Supermarkets are anticipating that more children's sell-through titles will hit the magic $10-or-below price point this year, resulting in greater sales.
Retailers surveyed by SN said that with a variety of children's video at lower prices, they can better compete with the deep discounters.
"We can't make much on Disney videos because of the discounters. But on less-known children's sell-through titles we can mark them up to a decent margin of around 20%. We'll look for these kinds of opportunities from smaller studios," said Renee Clay Thomas, video supervisor at Clay Stores, Hardy, Ark.,
"For supermarkets, it's been tough with Wal-Mart and Kmart. They seem to always whip us on price," said Brent Bailey, video manager at Darrow's Country Market, Baraboo, Wis.
"I have difficulty bringing in as many shippers of children's sell-through as I'd like because we can't get [prices] under [Wal-Mart]."
To fight back against the deep discounters, Bailey promotes sell-through purchases with a free one-night rental (worth $2.59). "It helps defray the bottom-line cost since we own all our videos. It also puts us in the same league in terms of pricing and roughly at the same retail" as the discounters, he added.
According to Bailey, kid's sell-through videos are being retailed at Wal-Mart and Kmart at prices below Darrow's cost for the merchandise.
Some retailers voiced concern over what the trend to lower-priced goods, both at wholesale and retail, might do to video margins.
"Retail pricing is getting to the $10 range, a few dollars lower than last year's sell-through prices," said Marilyn Aldridge, video buyer at Dahl's Food Markets, Des Moines, Iowa.
"With the competition [discounters] dropping their pricing, I hope they don't get even lower, as margins are already low," she added.
However, Cliff Feiock, video coordinator at Nash Finch Co., Minneapolis, looks forward to lower-priced products coming into the marketplace.
"I'm hopeful product pricing will come down. We're seeing a mix of titles that should help build video's appeal," he said.
Yet, Feiock hasn't seen much of a price reduction in the hot sell-through children's titles, and most, he said, still fall between the $16 to $20 retail range.
"In children's, you have to be under $10, and if we can get lower than that, [sales] will go even better," he said.
Said Steve Gretzinger, video coordinator at Angeli Foods, Menominee, Mich., "We'll see a lot more stuff brought in at lower retail price points. You'll see a lot of those $6.95 to $7.95 bins moving to cheaper stuff and selling at $2 or lower retail per tape. I think retailers will be making a little less" on these products.
But as studios get product into the distribution system at lower price points, this will "definitely stimulate more and faster shelf turns," he said.
Sack & Save in Houston is looking forward to a wider assortment of lower-priced children's videos this year, said Bill Liesenfeld, video coordinator. "This would speed up sales and motivate people to pick up more sell-through," he said
"Manufacturers are discovering they can sell more copies at a cheaper price. At the lower prices, studios can sell more video instead of people renting them.,"
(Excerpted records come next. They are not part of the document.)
(** C1, as the code has it.  For every title the slug holds only lowercase
    letters, digits and hyphens and never two hyphens in a row; it does not
    begin (end) with a hyphen when the first (last) character of the title
    that survives the removal of the characters outside [[a-z0-9 -]] is a
    letter or a digit. *)
Theorem generateSlug_shape (title : string) :
  allChars isSlugChar (generateSlug title) = true
  /\ noHyphenPair (generateSlug title) = true
  /\ (forall c, firstChar (retained title) = Some c -> isAlnum c = true ->
                startsWithHyphen (generateSlug title) = false)
  /\ (forall c, lastChar (retained title) = Some c -> isAlnum c = true ->
                endsWithHyphen (generateSlug title) = false).
Proof.
  rewrite generateSlug_unfold. repeat split.
  - apply hyphenated_all_slugChar.
  - apply hyphen_runs_noPair.
  - intros c Hc Ha. unfold startsWithHyphen, replaceRuns.
    rewrite (replaceRunsFrom_first isHyphen _ c).
    + now apply alnum_not_hyphen.
    + apply replaceRunsFrom_first; [exact Hc|now apply alnum_not_space].
    + now apply alnum_not_hyphen.
  - intros c Hc Ha. unfold endsWithHyphen, replaceRuns.
    rewrite (replaceRunsFrom_last isHyphen _ c).
    + now apply alnum_not_hyphen.
    + apply replaceRunsFrom_last; [exact Hc|now apply alnum_not_space].
    + now apply alnum_not_hyphen.
Qed.

Lemma generateSlug_shape_witness :
  let slug := generateSlug "Hello, World!  Foo" in
  allChars isSlugChar slug = true /\ noHyphenPair slug = true
  /\ startsWithHyphen slug = false /\ endsWithHyphen slug = false.
Proof.
  destruct (generateSlug_shape "Hello, World!  Foo") as (H1 & H2 & H3 & H4).
  refine (conj H1 (conj H2 (conj _ _))).
  - apply (H3 "h"%char); reflexivity.
  - apply (H4 "o"%char); reflexivity.
Defined.

(** C1, as stated, fails: a title that begins with a hyphen keeps it, so the
    slug of ["-a"] is ["-a"], which is not slug-shaped. *)
Lemma generateSlug_keeps_leading_hyphen :
  generateSlug "-a" = "-a"
  /\ startsWithHyphen (generateSlug "-a") = true
  /\ slugShaped (generateSlug "-a") = false.
Proof. repeat split. Qed.

(** C9.  On a slug-shaped text (lowercase letters, digits, single hyphens,
    no hyphen first or last) the derivation changes nothing, hence it is
    idempotent there. *)
Theorem generateSlug_idempotent (t : string) :
  slugShaped t = true ->
  generateSlug t = t /\ generateSlug (generateSlug t) = generateSlug t.
Proof.
  intros H. unfold slugShaped in H.
  apply andb_true_iff in H as [H _]. apply andb_true_iff in H as [H _].
  apply andb_true_iff in H as [Hchars Hpair].
  assert (Hfix : generateSlug t = t).
  { rewrite generateSlug_unfold. unfold retained, replaceRuns.
    rewrite (toLowerCase_fixed _ Hchars).
    rewrite removeOutside_fixed
      by (apply allChars_weaken with (p := isSlugChar);
          [apply slugChar_in_class|exact Hchars]).
    rewrite (replaceRunsFrom_fixed_none isWhiteSpace).
    - now apply hyphen_runs_fixed.
    - apply allChars_weaken with (p := isSlugChar); [|exact Hchars].
      intros c Hc. now rewrite (slugChar_not_space _ Hc). }
  split; [exact Hfix|now rewrite !Hfix].
Qed.

Lemma generateSlug_idempotent_witness :
  generateSlug "hello-world-2" = "hello-world-2"
  /\ generateSlug (generateSlug "hello-world-2") = generateSlug "hello-world-2".
Proof. apply (generateSlug_idempotent "hello-world-2"). reflexivity. Defined.

End SlugClaims.

(** ** The listing page: what the table returns for its request *)

Section ListingClaims.
Import Data Store Listing.

Lemma passes_status_published (p : BlogPost) :
  passesAll [("status", "published")] p = isPublished p.
Proof. unfold passesAll, passes, isPublished; simpl. now destruct (status p). Qed.

Lemma insertBy_perm (le : BlogPost -> BlogPost -> bool) (x : BlogPost) (l : list BlogPost) :
  Permutation (insertBy le x l) (x :: l).
Proof.
  induction l as [|y t IH]; simpl; [reflexivity|].
  destruct (le x y); [reflexivity|].
  rewrite IH. apply perm_swap.
Qed.

Lemma sortBy_perm (le : BlogPost -> BlogPost -> bool) (l : list BlogPost) :
  Permutation (sortBy le l) l.
Proof.
  induction l as [|x t IH]; simpl; [reflexivity|].
  rewrite insertBy_perm. now constructor.
Qed.

Section Insertion.
Variable le : BlogPost -> BlogPost -> bool.
Hypothesis le_total : forall a b, le a b = false -> le b a = true.

Lemma insertBy_hd (a x : BlogPost) (l : list BlogPost) :
  (inOrder le) a x -> HdRel (inOrder le) a l -> HdRel (inOrder le) a (insertBy le x l).
Proof.
  intros Hax Hal. destruct l as [|y t]; simpl; [now constructor|].
  destruct (le x y); constructor; [exact Hax|].
  now inversion Hal.
Qed.

Lemma insertBy_sorted (x : BlogPost) (l : list BlogPost) :
  Sorted (inOrder le) l -> Sorted (inOrder le) (insertBy le x l).
Proof.
  induction 1 as [|y t Ht IH Hy]; simpl; [repeat constructor|].
  destruct (le x y) eqn:E.
  - constructor; [now constructor|now constructor].
  - constructor; [exact IH|]. apply insertBy_hd; [now apply le_total|exact Hy].
Qed.

Lemma sortBy_sorted (l : list BlogPost) : Sorted (inOrder le) (sortBy le l).
Proof.
  induction l as [|x t IH]; simpl; [constructor|now apply insertBy_sorted].
Qed.

End Insertion.

Lemma newest_total (a b : BlogPost) :
  before "created_at" false a b = false -> before "created_at" false b a = true.
Proof.
  unfold before; simpl. intros H.
  destruct (String.leb_total (created_at b) (created_at a)) as [E|E];
    [congruence|exact E].
Qed.

Lemma ascii_compare_trans (x y z : ascii) (r : comparison) :
  Ascii.compare x y = r -> Ascii.compare y z = r -> Ascii.compare x z = r.
Proof.
  unfold Ascii.compare. intros H1 H2. destruct r.
  - apply N.compare_eq_iff in H1, H2. apply N.compare_eq_iff. congruence.
  - rewrite N.compare_lt_iff in *. lia.
  - rewrite N.compare_gt_iff in *. lia.
Qed.

Lemma string_leb_trans (a : string) :
  forall b c, String.leb a b = true -> String.leb b c = true -> String.leb a c = true.
Proof.
  unfold String.leb.
  induction a as [|x a IH]; intros [|y b] [|z c]; simpl; try easy.
  destruct (Ascii.compare x y) eqn:Exy; try easy;
    destruct (Ascii.compare y z) eqn:Eyz; try easy.
  - rewrite (ascii_compare_trans _ _ _ _ Exy Eyz). apply IH.
  - apply Ascii.compare_eq_iff in Exy; subst. now rewrite Eyz.
  - apply Ascii.compare_eq_iff in Eyz; subst. now rewrite Exy.
  - now rewrite (ascii_compare_trans _ _ _ _ Exy Eyz).
Qed.

Lemma newestFirst_trans (a b c : BlogPost) :
  newestFirst a b -> newestFirst b c -> newestFirst a c.
Proof. unfold newestFirst. intros Hab Hbc. exact (string_leb_trans _ _ _ Hbc Hab). Qed.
Besides lower pricing as a factor in moving children's video, the public's concern over the lack of quality programming available on television for children also is creating more demand for children's sell-through.
Liesenfeld said he sees an increase in the level of violence in movies and television turning consumers toward children's sell-through.
"Because of so much violence in the news everyday, people are afraid to turn on their TVs. This is affecting [children's] sell-through. People are definitely looking to buy videos they can show their kids," he said.
With the public pressure the studios and television networks are under, Charles DeFiglio Jr., chief executive officer at C&A Enterprises, Toms River, N.J., said, "The pendulum is now swinging in the other direction as far as violence. This is evident in children's sell-through."
He pointed to the Barney tapes, which promotes the message that kids should be good to their friends, as the type of values being exemplified in children's videos. Parents "figure their kids will watch TV anyway, so there might as well be something constructive in what they are watching," he said.
Disney also has been successful in creating consumer demand for its children's products by placing moratoriums on certain titles, making them collector's items.
Bailey of Darrow's Country Market said, "People are catching on that's it's vital they pick [Disney] up when it's still available."
"With 'The Little Mermaid' alone I could now sell 100 copies if I could get my hands on them. Now, it's in moratorium," he said.
"I could easily sell a ton of 'Cinderella,' 'Peter Pan,' 'Bambi,' 'Lady and the Tramp,' if they were available at a reasonable price."
Thomas at Clay Stores said, "The public knows the studio [Disney] places moratoriums on certain titles, so they are buying these up faster when they are available. Adults are building their own children's library for the future." Retailers also are expecting children's sell-through to get a boost from cross-promotional tie-ins, which will stimulate sales and help drive retail prices down.
Margaret O'Neil, corporate secretary at O'Neil's Markets, Tacoma, Wash., said food companies such as Nabisco are getting more involved in cross-promotions, and rebates help stimulate sell-through volume.
"People recognize the brand names and tie-in items like cookies, snacks or beverages, which really help boost sales," she said..
"More studios will be into cross-promotion alliances with food manufacturers to promote children's sell-through videos. Consumers will benefit from either a rebate, a discount off the sale price or a coupon for a free video rental."
Aldridge of Dahl's Food Markets sees more special holiday promotions planned for children's sell-through. "Last year there were special programs for Valentine's Day, Easter, Halloween and Christmas. I see these coming this year, too."
Said Gretzinger of Angeli Foods, "I'm looking forward to more aggressive studio promotions to drive down children's video retails this year. This would enable us to move larger quantities of products.